• Exercise goal: The lines to copy run from the one containing "Hws. rewrite append_empty_r." to the end of the records below; repeat them exactly and include nothing else.
Top of The data
(** A digit run followed by a character that is no digit: the conversion
    stops in front of that character. *)
Lemma parse_leftover (binary_name digits rest : string) (c : ascii)
    (d : Decimal.uint) :
  NilEmpty.uint_of_string digits = Some d ->
  Z.of_uint d <= UINTMAX_MAX ->
  isdigit c = false -> is_nul c = false ->
  (digits = "" -> isspace c = false /\ is_sign c = false) ->
  parse_in_port_t binary_name (digits ++ String c rest)
  = usage binary_name EXIT_FAILURE (Some "Invalid characters in input.").
Proof.
  intros Hd Hmax Hc Hnul Hfront.
  assert (Hsign : take_sign (skip_space (digits ++ String c rest))
                  = (false, (digits ++ String c rest)%string)).
  { destruct digits as [| c0 r0].
    - destruct (Hfront eq_refl) as [Hs Hg]. simpl append.
      rewrite skip_space_plain by exact Hs. now apply take_sign_plain.
    - simpl append. apply plain_front.
      simpl in Hd. destruct (NilEmpty.uint_of_string r0); [| discriminate].
      now apply uint_of_char_digit in Hd. }
  rewrite parse_in_port_t_unfold.
  rewrite (strtoumax_run _ digits (String c rest) d false Hsign Hd Hc).
  cbv zeta. destruct digits as [| c0 r0].
  - cbn [nonempty negb st_errno st_endptr append deref].
    change (negb (0 =? 0)) with false. cbv iota. now rewrite Hnul.
  - cbn [nonempty negb].
    destruct (Z.gtb_spec (Z.of_uint d) UINTMAX_MAX) as [Hbig | _];
      [lia |].
    cbn [st_errno st_endptr deref].
    change (negb (0 =? 0)) with false. cbv iota. now rewrite Hnul.
Qed.

(** C7 (as amended).  A decimal numeral denoting [p] is accepted with
    result [p] when [p <= 65535]; it is refused with the usage error
    "in_port_t value out of range." when [65535 < p <= UINTMAX_MAX], and
    with the system diagnostic of "Error parsing in_port_t." (errno
    [ERANGE]) when [p] does not fit [uintmax_t].  A digit run that fits
    [uintmax_t] followed by a character that is neither a digit nor NUL
    (and, the run being empty, neither white space nor a sign) is refused
    with the usage error "Invalid characters in input.".  Every refusal
    exits with [EXIT_FAILURE], which is not zero. *)
Theorem parse_in_port_t_numerals (binary_name : string) :
  (forall text p, denotes text p -> p <= UINT16_MAX ->
     parse_in_port_t binary_name text = ([], Ret p))
  /\ (forall text p, denotes text p -> UINT16_MAX < p <= UINTMAX_MAX ->
        usage_error (parse_in_port_t binary_name text) binary_name
          "in_port_t value out of range.")
  /\ (forall text p, denotes text p -> UINTMAX_MAX < p ->
        parse_in_port_t binary_name text =
          ([Ev_perror "Error parsing in_port_t." ERANGE], Exit EXIT_FAILURE))
  /\ (forall digits c rest v, digit_run digits v -> v <= UINTMAX_MAX ->
        isdigit c = false -> is_nul c = false ->
        (digits = "" -> isspace c = false /\ is_sign c = false) ->
        usage_error (parse_in_port_t binary_name (digits ++ String c rest))
          binary_name "Invalid characters in input.")
  /\ EXIT_FAILURE <> 0.
Proof.
  split; [| split; [| split; [| split]]].
  - intros text p (d & Hd & <-) Hp. rewrite (parse_numeral _ _ _ Hd).
    unfold UINTMAX_MAX, UINT16_MAX in *.
    destruct (Z.gtb_spec (Z.of_uint d) (2 ^ 64 - 1)); [lia |].
    destruct (Z.gtb_spec (Z.of_uint d) 65535); [lia | reflexivity].
  - intros text p (d & Hd & <-) Hp. rewrite (parse_numeral _ _ _ Hd).
    unfold UINTMAX_MAX, UINT16_MAX in *.
    destruct (Z.gtb_spec (Z.of_uint d) (2 ^ 64 - 1)); [lia |].
    destruct (Z.gtb_spec (Z.of_uint d) 65535); [| lia].
    now apply usage_is_usage_error.
  - intros text p (d & Hd & <-) Hp. rewrite (parse_numeral _ _ _ Hd).
    unfold UINTMAX_MAX in *.
    destruct (Z.gtb_spec (Z.of_uint d) (2 ^ 64 - 1)); [reflexivity | lia].
  - intros digits c rest v (d & Hd & <-) Hv Hc Hnul Hfront.
    rewrite (parse_leftover _ _ _ _ _ Hd Hv Hc Hnul Hfront).
    now apply usage_is_usage_error.
  - discriminate.
Qed.

Lemma parse_in_port_t_numerals_witness :
  parse_in_port_t "client" "9000" = ([], Ret 9000)
  /\ usage_error (parse_in_port_t "client" "70000") "client"
        "in_port_t value out of range."
  /\ parse_in_port_t "client" "18446744073709551616" =
        ([Ev_perror "Error parsing in_port_t." ERANGE], Exit EXIT_FAILURE)
  /\ usage_error (parse_in_port_t "client" "80x") "client"
        "Invalid characters in input.".
Proof.
  destruct (parse_in_port_t_numerals "client") as (H1 & H2 & H3 & H4 & _).
  split; [| split; [| split]].
  - apply (H1 "9000" 9000);
      [eexists; split; reflexivity | vm_compute; discriminate].
  - apply (H2 "70000" 70000); [eexists; split; reflexivity |].
    split; [reflexivity | vm_compute; discriminate].
  - apply (H3 "18446744073709551616" (2 ^ 64));
      [eexists; split; reflexivity | reflexivity].
  - apply (H4 "80" "x"%char "" 80); try reflexivity.
    + eexists; split; reflexivity.
    + vm_compute; discriminate.
    + discriminate.
Defined.

(** C7, as stated, fails at these inputs: "+80" contains a character that
    is not a digit and is accepted; "-1" contains one and is refused as out
    of range, not for its characters; the numeral of 2^64 denotes a value
    above 65535 and is refused through [perror], not through the usage
    error; the empty text, which is no numeral, is accepted. *)
Lemma parse_in_port_t_not_exact :
  (has_non_digit "+80" = true
   /\ parse_in_port_t "client" "+80" = ([], Ret 80))
  /\ (has_non_digit "-1" = true
      /\ usage_error (parse_in_port_t "client" "-1") "client"
            "in_port_t value out of range."
      /\ ~ usage_error (parse_in_port_t "client" "-1") "client"
              "Invalid characters in input.")
  /\ (denotes "18446744073709551616" (2 ^ 64)
      /\ ~ usage_error (parse_in_port_t "client" "18446744073709551616")
              "client" "in_port_t value out of range.")
  /\ (NilZero.uint_of_string "" = None
      /\ parse_in_port_t "client" "" = ([], Ret 0)).
Proof.
  repeat split; try reflexivity.
  - discriminate.
  - eexists; split; reflexivity.
  - discriminate.
Qed.

(** C10.  The port text is judged by what [strtoumax] leaves unconsumed:
    once the conversion reports no error and stops at the end of the text,
    a value of at most 65535 is returned as the port.  So the empty text
    yields port 0, and a decimal numeral preceded by white space, by a '+',
    or by both, yields the value it denotes. *)
Theorem parse_in_port_t_lenient (binary_name : string) :
  parse_in_port_t binary_name "" = ([], Ret 0)
  /\ parse_in_port_t binary_name "+80" = ([], Ret 80)
  /\ parse_in_port_t binary_name " 80" = ([], Ret 80)
  /\ (forall ws digits p,
        all_space ws = true -> denotes digits p -> p <= UINT16_MAX ->
        parse_in_port_t binary_name (ws ++ digits) = ([], Ret p)
        /\ parse_in_port_t binary_name (ws ++ "+" ++ digits) = ([], Ret p))
  /\ (forall text,
        st_errno (strtoumax text) = 0 ->
        is_nul (deref (st_endptr (strtoumax text))) = true ->
        st_value (strtoumax text) <= UINT16_MAX ->
        parse_in_port_t binary_name text
        = ([], Ret (st_value (strtoumax text) mod 2 ^ 16))).
Proof.
  assert (Hgen : forall text,
        st_errno (strtoumax text) = 0 ->
        is_nul (deref (st_endptr (strtoumax text))) = true ->
        st_value (strtoumax text) <= UINT16_MAX ->
        parse_in_port_t binary_name text
        = ([], Ret (st_value (strtoumax text) mod 2 ^ 16))).
  { intros text He Hn Hv. rewrite parse_in_port_t_unfold. cbv zeta.
    rewrite He, Hn. cbn [negb Z.eqb].
    destruct (Z.gtb_spec (st_value (strtoumax text)) UINT16_MAX);
      [lia | reflexivity]. }
  assert (Hrun : forall ws sign digits d,
        all_space ws = true -> sign = "" \/ sign = "+" ->
        NilZero.uint_of_string digits = Some d ->
        Z.of_uint d <= UINT16_MAX ->
        parse_in_port_t binary_name (ws ++ sign ++ digits)
        = ([], Ret (Z.of_uint d))).
  { intros ws sign digits d Hws Hsg Hd Hp.
    destruct (numeral_front digits d Hd) as (Hne & Hc & Hd').
    assert (Hfront : take_sign (skip_space (ws ++ sign ++ digits))
                     = (false, (digits ++ "")%string)).
    { rewrite skip_space_app by exact Hws. rewrite append_empty_r.
      destruct digits as [| c r]; [discriminate |].
      destruct Hsg as [-> | ->].
      - apply plain_front. exact Hc.
      - destruct (digit_plain c Hc) as (Hs & Hg & _).
        cbn [append skip_space]. change (isspace "+") with false.
        cbv iota. reflexivity. }
    pose proof (strtoumax_run _ digits "" d false Hfront Hd' eq_refl) as E.
    rewrite Hne in E. cbn [negb] in E.
    pose proof (of_uint_nonneg d) as Hnn.
    unfold UINTMAX_MAX, UINT16_MAX in *.
    destruct (Z.gtb_spec (Z.of_uint d) (2 ^ 64 - 1)) as [Hbig |]; [lia |].
    rewrite Hgen; rewrite E; cbn [st_errno st_value st_endptr]; trivial.
    now rewrite Z.mod_small by lia. }
  split; [reflexivity |]. split; [reflexivity |]. split; [reflexivity |].
  split; [| exact Hgen].
  intros ws digits p Hws (d & Hd & <-) Hp. split.
  - apply (Hrun ws "" digits d); auto.
  - apply (Hrun ws "+" digits d); auto.
Qed.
Bottom of The data
• Task answer:
    { rewrite skip_space_app by exact Hws. rewrite append_empty_r.
      destruct digits as [| c r]; [discriminate |].
      destruct Hsg as [-> | ->].
      - apply plain_front. exact Hc.
      - destruct (digit_plain c Hc) as (Hs & Hg & _).
        cbn [append skip_space]. change (isspace "+") with false.
        cbv iota. reflexivity. }
    pose proof (strtoumax_run _ digits "" d false Hfront Hd' eq_refl) as E.
    rewrite Hne in E. cbn [negb] in E.
    pose proof (of_uint_nonneg d) as Hnn.
    unfold UINTMAX_MAX, UINT16_MAX in *.
    destruct (Z.gtb_spec (Z.of_uint d) (2 ^ 64 - 1)) as [Hbig |]; [lia |].
    rewrite Hgen; rewrite E; cbn [st_errno st_value st_endptr]; trivial.
    now rewrite Z.mod_small by lia. }
  split; [reflexivity |]. split; [reflexivity |]. split; [reflexivity |].
  split; [| exact Hgen].
  intros ws digits p Hws (d & Hd & <-) Hp. split.
  - apply (Hrun ws "" digits d); auto.
  - apply (Hrun ws "+" digits d); auto.
Qed.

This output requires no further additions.